## [Exercise]
Each line below from the one containing "intros Hin%H3. lia." through the one containing "[intros [[<- <-]|[? ?]]; auto|]." is to be given again exactly, and no line outside that span.
━━ Exercise input
(** ** Preservation *)

(** The invariant on the channels owned, the entries held and the keys refreshed. *)
Record tables_ok (os : list nat) (hs : list (dnsCacheKey * nat)) (rs : list dnsCacheKey) s : Prop := {
  to_nodup : NoDup os;
  to_open : forall ch, ch ∈ os <-> (ch < sh_next s)%nat /\ ch ∉ sh_closed s;
  to_closed : forall ch, ch ∈ sh_closed s -> (ch < sh_next s)%nat;
  to_held_nodup : NoDup hs;
  to_lock : forall k ch, cl_cacheLock (sh_client s) !! k = Some ch <-> (k, ch) ∈ hs;
  to_refresh : forall k, k ∈ cl_backgroundRefresh (sh_client s) <-> k ∈ rs;
  to_refresh_nodup : NoDup rs
}.

#[local] Instance tables_ok_perm :
  Proper (Permutation ==> Permutation ==> Permutation ==> eq ==> iff) tables_ok.
Proof.
  intros os os' Ho hs hs' Hh rs rs' Hr s ? <-.
  split; intros [H1 H2 H3 H4 H5 H6 H7]; constructor; intros;
    (rewrite <- ?Ho, <- ?Hh, <- ?Hr || rewrite ?Ho, ?Hh, ?Hr); auto.
Qed.

Lemma omap_mid {A B} (f : A -> option B) l1 x l2 sp :
  omap f (l1 ++ x :: l2 ++ sp) ≡ₚ (option_list (f x) ++ omap f sp) ++ omap f (l1 ++ l2).
Proof.
  assert (l1 ++ x :: l2 ++ sp ≡ₚ x :: sp ++ l1 ++ l2) as -> by solve_Permutation.
  cbn. rewrite omap_app. destruct (f x); cbn; by rewrite <- ?app_assoc.
Qed.

Lemma locks_ok_tables ths s :
  locks_ok ths s <-> tables_ok (omap owned ths) (omap held ths) (omap refreshing ths) s /\
    (forall th op cond, th ∈ ths -> th_phase th = PWait op cond -> (cond < sh_next s)%nat /\ op_cond op = None).
Proof. split; [intros []; repeat split; naive_solver|intros [[] ?]; by constructor]. Qed.

Lemma effect_tables th th' sp s s' os hs rs : effect th th' sp s s' ->
  tables_ok (option_list (owned th) ++ os) (option_list (held th) ++ hs) (option_list (refreshing th) ++ rs) s ->
  tables_ok ((option_list (owned th') ++ omap owned sp) ++ os) ((option_list (held th') ++ omap held sp) ++ hs)
    ((option_list (refreshing th') ++ omap refreshing sp) ++ rs) s'.
Proof.
  intros He [H1 H2 H3 H4 H5 H6 H7].
  destruct He as [Ho Hh Hr Hr' -> [Hl Hb] Hc Hn|k Ho Hh Ho' Hh' Hr Hr' -> Hk Hl Hb Hc Hn|k ch Ho Hh Ho' Hh' Hr Hr' -> Hl Hb Hc Hn
    |ch Ho Hh Ho' Hh' Hr Hr' -> Hl Hc Hn|k th1 Ho Hh Hr Hr' -> Ho1 Hh1 Hr1 _ Hk Hl Hb Hc Hn|k Ho Hh Hr Ho' Hh' Hr' -> Hl Hb Hc Hn];
    rewrite ?Ho, ?Hh, ?Hr in *; rewrite ?Ho', ?Hh', ?Hr'; cbn in *; rewrite ?Ho1, ?Hh1, ?Hr1; cbn; rewrite ?app_nil_r.
  - constructor; rewrite ?Hl, ?Hb, ?Hc, ?Hn; auto.
  - assert (sh_next s ∉ os) as Hnew by (intros Hin; apply H2 in Hin as [? _]; lia).
    constructor; rewrite ?Hl, ?Hb, ?Hc, ?Hn; auto.
    + by constructor.
    + intros ch. rewrite elem_of_cons, H2. split.
      * intros [->|[? ?]]; split; try lia; try done. intros Hin%H3. lia.
      * intros [Hlt Hnc]. destruct (decide (ch = sh_next s)); [by left|right; split; [lia|done]].
    + intros ch Hin%H3. lia.
    + constructor; [|done]. rewrite <- H5, Hk. done.
    + intros k' ch. rewrite elem_of_cons, <- H5, lookup_insert_Some. split; [intros [[<- <-]|[? ?]]; auto|].
      intros [[= -> ->]|Hk']; [by left|right; split; [|done]]. by intros ->; rewrite Hk in Hk'.
  - constructor; rewrite ?Hl, ?Hb, ?Hc, ?Hn; auto; [by eapply NoDup_cons_1_2|].
    intros k' ch'. apply NoDup_cons in H4 as [Hni _]. rewrite lookup_delete_Some, H5, elem_of_cons. split.
    + intros [Hne [[= -> ->]|Hin]]; [done|done].
    + intros Hin. split; [|by right]. intros <-. assert (ch' = ch) as ->; [|done].
      assert (cl_cacheLock (sh_client s) !! k = Some ch) as E1 by (apply H5; left).
      assert (cl_cacheLock (sh_client s) !! k = Some ch') as E2 by (apply H5; by right). congruence.
  - apply NoDup_cons in H1 as [Hni H1]. constructor; rewrite ?Hl, ?Hc, ?Hn; auto.
    + intros ch'. split.
      * intros Hin. assert (ch' <> ch) by (by intros ->). assert (ch' ∈ ch :: os) as [? ?]%H2 by (by right). set_solver.
      * intros [Hlt Hnc]. assert (ch' ∈ ch :: os) as [->|?]%elem_of_cons by (apply H2; set_solver); [set_solver|done].
    + intros ch' [->%elem_of_singleton|Hin]%elem_of_union; [|auto]. assert (ch ∈ ch :: os) as [? ?]%H2 by left. done.
  - constructor; rewrite ?Hl, ?Hb, ?Hc, ?Hn; auto.
    + intros k'. rewrite elem_of_union, elem_of_singleton, elem_of_cons, H6. done.
    + constructor; [|done]. by rewrite <- H6.
  - apply NoDup_cons in H7 as [Hni H7]. constructor; rewrite ?Hl, ?Hb, ?Hc, ?Hn; auto.
    intros k'. rewrite elem_of_difference, elem_of_singleton, H6, elem_of_cons. split; [tauto|].
    intros Hin. split; [by right|]. by intros ->.
Qed.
━━━━
## [Exercise result]
      * intros [->|[? ?]]; split; try lia; try done. intros Hin%H3. lia.
      * intros [Hlt Hnc]. destruct (decide (ch = sh_next s)); [by left|right; split; [lia|done]].
    + intros ch Hin%H3. lia.
    + constructor; [|done]. rewrite <- H5, Hk. done.
    + intros k' ch. rewrite elem_of_cons, <- H5, lookup_insert_Some. split; [intros [[<- <-]|[? ?]]; auto|].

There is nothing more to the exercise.